Content starts

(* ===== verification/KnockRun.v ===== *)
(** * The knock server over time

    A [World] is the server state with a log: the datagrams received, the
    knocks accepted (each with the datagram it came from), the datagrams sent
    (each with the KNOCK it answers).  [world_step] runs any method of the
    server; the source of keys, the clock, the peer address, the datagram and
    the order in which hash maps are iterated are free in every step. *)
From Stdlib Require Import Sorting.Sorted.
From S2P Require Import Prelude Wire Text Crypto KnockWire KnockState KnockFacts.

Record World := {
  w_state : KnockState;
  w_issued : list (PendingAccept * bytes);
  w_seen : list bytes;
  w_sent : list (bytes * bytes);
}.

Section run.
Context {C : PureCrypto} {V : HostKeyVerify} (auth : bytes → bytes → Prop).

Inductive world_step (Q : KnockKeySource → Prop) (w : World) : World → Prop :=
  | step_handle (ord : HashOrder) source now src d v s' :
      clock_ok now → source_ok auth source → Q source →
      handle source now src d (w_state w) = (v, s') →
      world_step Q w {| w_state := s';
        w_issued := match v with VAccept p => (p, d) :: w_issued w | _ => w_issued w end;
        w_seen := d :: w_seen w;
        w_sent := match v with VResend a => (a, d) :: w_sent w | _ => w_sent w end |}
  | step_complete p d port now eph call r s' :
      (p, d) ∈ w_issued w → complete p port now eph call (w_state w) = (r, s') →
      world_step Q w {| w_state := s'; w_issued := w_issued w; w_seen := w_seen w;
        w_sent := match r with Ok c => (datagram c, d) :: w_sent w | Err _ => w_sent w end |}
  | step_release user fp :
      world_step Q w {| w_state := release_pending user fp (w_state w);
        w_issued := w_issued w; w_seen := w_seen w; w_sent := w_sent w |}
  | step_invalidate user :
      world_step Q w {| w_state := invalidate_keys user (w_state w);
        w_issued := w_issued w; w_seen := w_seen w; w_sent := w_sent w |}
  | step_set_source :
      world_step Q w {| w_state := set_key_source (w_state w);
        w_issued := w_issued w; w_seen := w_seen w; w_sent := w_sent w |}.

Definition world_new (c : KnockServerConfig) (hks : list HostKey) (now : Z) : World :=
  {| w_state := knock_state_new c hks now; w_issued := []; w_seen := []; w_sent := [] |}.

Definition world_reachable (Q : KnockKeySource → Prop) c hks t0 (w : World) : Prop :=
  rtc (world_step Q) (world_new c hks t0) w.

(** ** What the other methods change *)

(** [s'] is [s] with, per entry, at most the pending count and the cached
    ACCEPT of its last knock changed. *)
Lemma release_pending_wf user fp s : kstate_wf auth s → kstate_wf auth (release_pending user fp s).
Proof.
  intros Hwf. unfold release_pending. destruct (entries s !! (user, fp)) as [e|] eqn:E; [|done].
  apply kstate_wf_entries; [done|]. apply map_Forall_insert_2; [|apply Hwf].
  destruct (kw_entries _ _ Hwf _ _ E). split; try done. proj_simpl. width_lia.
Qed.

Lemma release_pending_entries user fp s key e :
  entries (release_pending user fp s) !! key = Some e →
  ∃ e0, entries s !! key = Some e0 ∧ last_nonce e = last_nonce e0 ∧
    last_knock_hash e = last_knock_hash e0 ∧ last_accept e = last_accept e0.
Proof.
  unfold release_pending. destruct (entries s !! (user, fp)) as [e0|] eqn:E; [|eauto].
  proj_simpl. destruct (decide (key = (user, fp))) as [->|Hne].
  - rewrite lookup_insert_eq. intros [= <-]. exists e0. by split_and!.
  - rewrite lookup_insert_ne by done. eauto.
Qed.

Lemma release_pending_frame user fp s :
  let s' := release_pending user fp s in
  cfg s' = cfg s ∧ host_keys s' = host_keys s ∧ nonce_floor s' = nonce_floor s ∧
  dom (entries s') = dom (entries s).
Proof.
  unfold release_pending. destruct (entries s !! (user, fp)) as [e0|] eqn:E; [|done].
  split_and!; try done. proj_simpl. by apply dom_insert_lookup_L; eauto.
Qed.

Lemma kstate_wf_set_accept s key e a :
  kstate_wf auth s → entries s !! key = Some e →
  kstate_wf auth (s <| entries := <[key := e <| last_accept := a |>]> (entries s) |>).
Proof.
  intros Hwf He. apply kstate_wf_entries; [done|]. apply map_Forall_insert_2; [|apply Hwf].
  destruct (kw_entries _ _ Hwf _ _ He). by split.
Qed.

Content ends

**PROBLEM DESCRIPTION**
Which lines of the data include the string "Definition"? Find them and copy each one.

**WORKED SOLUTION**
Definition world_new (c : KnockServerConfig) (hks : list HostKey) (now : Z) : World :=
Definition world_reachable (Q : KnockKeySource → Prop) c hks t0 (w : World) : Prop :=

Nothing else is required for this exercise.